- _SOURCE RECORDS_:
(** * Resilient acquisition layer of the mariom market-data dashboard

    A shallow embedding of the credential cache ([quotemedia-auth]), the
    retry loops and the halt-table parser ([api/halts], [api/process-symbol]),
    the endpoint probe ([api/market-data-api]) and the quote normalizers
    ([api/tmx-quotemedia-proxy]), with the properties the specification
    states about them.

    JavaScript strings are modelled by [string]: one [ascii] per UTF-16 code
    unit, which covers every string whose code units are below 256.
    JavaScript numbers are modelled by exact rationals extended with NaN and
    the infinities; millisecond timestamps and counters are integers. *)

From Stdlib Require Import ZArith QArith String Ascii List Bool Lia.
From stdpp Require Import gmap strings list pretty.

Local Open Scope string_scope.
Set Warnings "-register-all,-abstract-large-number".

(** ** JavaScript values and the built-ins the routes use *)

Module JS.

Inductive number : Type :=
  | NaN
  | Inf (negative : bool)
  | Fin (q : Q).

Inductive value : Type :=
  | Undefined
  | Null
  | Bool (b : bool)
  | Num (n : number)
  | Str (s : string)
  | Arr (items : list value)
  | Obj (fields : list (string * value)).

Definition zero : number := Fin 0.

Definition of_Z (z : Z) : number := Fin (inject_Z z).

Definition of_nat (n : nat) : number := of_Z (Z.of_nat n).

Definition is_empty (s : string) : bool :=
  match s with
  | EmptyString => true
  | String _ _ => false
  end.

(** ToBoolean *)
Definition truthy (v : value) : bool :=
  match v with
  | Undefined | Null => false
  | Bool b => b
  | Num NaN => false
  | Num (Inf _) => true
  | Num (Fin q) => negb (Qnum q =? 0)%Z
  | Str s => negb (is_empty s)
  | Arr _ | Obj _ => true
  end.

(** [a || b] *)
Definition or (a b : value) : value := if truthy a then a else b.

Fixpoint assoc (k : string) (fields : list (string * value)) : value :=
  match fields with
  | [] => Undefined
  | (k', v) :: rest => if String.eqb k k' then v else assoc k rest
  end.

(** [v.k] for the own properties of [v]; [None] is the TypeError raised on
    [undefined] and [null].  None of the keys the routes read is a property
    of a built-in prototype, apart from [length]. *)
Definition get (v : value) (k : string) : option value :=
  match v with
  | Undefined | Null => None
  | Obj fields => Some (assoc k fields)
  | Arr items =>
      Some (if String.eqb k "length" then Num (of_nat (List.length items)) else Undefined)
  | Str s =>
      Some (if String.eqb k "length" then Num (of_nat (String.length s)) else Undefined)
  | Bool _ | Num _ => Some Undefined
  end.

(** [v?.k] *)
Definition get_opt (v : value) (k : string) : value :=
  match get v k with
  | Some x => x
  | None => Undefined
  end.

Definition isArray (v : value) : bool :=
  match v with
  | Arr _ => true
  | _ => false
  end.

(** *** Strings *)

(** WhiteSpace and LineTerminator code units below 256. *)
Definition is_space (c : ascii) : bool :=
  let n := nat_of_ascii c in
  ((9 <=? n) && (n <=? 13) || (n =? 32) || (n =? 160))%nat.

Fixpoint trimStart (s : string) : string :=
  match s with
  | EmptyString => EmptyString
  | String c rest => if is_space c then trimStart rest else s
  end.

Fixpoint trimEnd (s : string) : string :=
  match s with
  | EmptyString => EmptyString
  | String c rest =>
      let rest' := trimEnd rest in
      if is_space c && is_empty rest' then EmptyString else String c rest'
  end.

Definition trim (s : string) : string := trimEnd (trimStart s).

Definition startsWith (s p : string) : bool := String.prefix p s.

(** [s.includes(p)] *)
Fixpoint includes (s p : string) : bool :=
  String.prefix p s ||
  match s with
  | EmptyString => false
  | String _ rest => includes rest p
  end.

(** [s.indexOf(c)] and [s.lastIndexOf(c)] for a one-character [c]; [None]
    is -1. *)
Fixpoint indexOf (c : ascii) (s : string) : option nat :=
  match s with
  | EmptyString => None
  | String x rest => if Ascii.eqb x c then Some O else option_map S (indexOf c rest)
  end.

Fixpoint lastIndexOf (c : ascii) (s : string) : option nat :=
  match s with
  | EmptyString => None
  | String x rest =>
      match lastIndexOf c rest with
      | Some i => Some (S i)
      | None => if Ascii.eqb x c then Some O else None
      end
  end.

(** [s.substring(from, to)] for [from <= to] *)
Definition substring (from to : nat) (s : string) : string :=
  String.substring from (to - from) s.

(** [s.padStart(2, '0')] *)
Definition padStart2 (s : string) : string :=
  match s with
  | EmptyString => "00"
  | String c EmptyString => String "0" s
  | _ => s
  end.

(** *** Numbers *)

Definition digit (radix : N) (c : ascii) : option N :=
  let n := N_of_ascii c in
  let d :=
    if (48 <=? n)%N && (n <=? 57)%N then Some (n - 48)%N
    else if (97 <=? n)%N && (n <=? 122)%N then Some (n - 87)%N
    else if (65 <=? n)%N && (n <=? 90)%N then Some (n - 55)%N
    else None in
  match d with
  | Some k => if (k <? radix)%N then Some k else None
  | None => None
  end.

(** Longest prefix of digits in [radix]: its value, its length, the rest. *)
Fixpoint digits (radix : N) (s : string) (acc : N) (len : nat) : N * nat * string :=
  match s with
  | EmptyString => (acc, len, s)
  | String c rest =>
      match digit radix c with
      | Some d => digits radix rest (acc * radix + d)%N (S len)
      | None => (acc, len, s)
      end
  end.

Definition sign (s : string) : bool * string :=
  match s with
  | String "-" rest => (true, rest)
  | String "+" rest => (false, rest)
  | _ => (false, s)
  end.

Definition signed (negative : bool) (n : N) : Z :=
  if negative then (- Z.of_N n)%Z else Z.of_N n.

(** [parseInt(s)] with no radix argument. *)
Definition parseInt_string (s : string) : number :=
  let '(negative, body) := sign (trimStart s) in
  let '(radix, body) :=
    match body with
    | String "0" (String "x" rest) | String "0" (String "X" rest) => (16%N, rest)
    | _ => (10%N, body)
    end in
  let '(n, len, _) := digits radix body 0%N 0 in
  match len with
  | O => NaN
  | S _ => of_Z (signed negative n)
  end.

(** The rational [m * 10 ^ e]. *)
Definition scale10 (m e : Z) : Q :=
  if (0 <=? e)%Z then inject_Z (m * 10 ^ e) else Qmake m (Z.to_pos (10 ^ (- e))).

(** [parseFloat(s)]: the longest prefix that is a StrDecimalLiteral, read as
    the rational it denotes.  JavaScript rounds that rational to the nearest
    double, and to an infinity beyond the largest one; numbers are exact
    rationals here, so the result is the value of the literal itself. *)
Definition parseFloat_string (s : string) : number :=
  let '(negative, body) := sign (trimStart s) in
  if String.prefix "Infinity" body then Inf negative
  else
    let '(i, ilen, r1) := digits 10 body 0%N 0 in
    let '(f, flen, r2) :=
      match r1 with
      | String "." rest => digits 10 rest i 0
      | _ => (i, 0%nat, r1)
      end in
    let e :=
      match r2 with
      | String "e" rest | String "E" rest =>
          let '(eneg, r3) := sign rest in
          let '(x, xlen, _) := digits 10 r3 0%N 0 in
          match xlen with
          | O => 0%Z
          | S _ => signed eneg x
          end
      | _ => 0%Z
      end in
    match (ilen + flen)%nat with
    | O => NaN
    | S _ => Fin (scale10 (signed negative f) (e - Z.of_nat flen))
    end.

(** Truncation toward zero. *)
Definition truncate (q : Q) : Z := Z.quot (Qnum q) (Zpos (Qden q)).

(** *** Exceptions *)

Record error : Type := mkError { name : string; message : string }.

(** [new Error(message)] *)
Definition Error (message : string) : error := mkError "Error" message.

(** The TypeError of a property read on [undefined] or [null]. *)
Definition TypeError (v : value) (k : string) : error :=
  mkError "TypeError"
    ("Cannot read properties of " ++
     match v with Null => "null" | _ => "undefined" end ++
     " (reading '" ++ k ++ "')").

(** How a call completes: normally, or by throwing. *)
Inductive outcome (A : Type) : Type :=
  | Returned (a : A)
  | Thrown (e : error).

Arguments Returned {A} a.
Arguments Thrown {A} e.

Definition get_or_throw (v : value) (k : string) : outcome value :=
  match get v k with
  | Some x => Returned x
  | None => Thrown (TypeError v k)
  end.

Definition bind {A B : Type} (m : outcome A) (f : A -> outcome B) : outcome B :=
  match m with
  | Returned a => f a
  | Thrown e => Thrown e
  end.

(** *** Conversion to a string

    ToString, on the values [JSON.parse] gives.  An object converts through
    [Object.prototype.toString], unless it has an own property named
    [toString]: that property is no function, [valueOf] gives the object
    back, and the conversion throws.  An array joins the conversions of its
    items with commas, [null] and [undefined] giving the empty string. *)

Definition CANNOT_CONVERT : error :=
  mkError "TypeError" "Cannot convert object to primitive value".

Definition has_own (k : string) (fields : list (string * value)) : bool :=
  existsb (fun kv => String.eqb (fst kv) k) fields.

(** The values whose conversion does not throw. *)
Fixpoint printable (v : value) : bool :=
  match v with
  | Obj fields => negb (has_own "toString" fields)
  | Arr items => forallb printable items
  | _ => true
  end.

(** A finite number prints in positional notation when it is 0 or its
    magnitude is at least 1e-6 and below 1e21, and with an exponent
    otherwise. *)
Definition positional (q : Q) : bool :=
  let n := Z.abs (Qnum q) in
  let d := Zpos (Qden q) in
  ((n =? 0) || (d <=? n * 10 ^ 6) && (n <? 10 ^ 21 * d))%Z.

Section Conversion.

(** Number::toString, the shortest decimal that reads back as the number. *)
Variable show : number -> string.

- _WHAT IS REQUIRED_:
Each line from the one with "Returned (a : A)" through the end of the entries above is to be returned word for word. Nothing else belongs in the answer.

- _WRITTEN REPLY_:
  | Returned (a : A)
  | Thrown (e : error).

Arguments Returned {A} a.
Arguments Thrown {A} e.

Definition get_or_throw (v : value) (k : string) : outcome value :=
  match get v k with
  | Some x => Returned x
  | None => Thrown (TypeError v k)
  end.

Definition bind {A B : Type} (m : outcome A) (f : A -> outcome B) : outcome B :=
  match m with
  | Returned a => f a
  | Thrown e => Thrown e
  end.

(** *** Conversion to a string

    ToString, on the values [JSON.parse] gives.  An object converts through
    [Object.prototype.toString], unless it has an own property named
    [toString]: that property is no function, [valueOf] gives the object
    back, and the conversion throws.  An array joins the conversions of its
    items with commas, [null] and [undefined] giving the empty string. *)

Definition CANNOT_CONVERT : error :=
  mkError "TypeError" "Cannot convert object to primitive value".

Definition has_own (k : string) (fields : list (string * value)) : bool :=
  existsb (fun kv => String.eqb (fst kv) k) fields.

(** The values whose conversion does not throw. *)
Fixpoint printable (v : value) : bool :=
  match v with
  | Obj fields => negb (has_own "toString" fields)
  | Arr items => forallb printable items
  | _ => true
  end.

(** A finite number prints in positional notation when it is 0 or its
    magnitude is at least 1e-6 and below 1e21, and with an exponent
    otherwise. *)
Definition positional (q : Q) : bool :=
  let n := Z.abs (Qnum q) in
  let d := Zpos (Qden q) in
  ((n =? 0) || (d <=? n * 10 ^ 6) && (n <? 10 ^ 21 * d))%Z.

Section Conversion.

(** Number::toString, the shortest decimal that reads back as the number. *)
Variable show : number -> string.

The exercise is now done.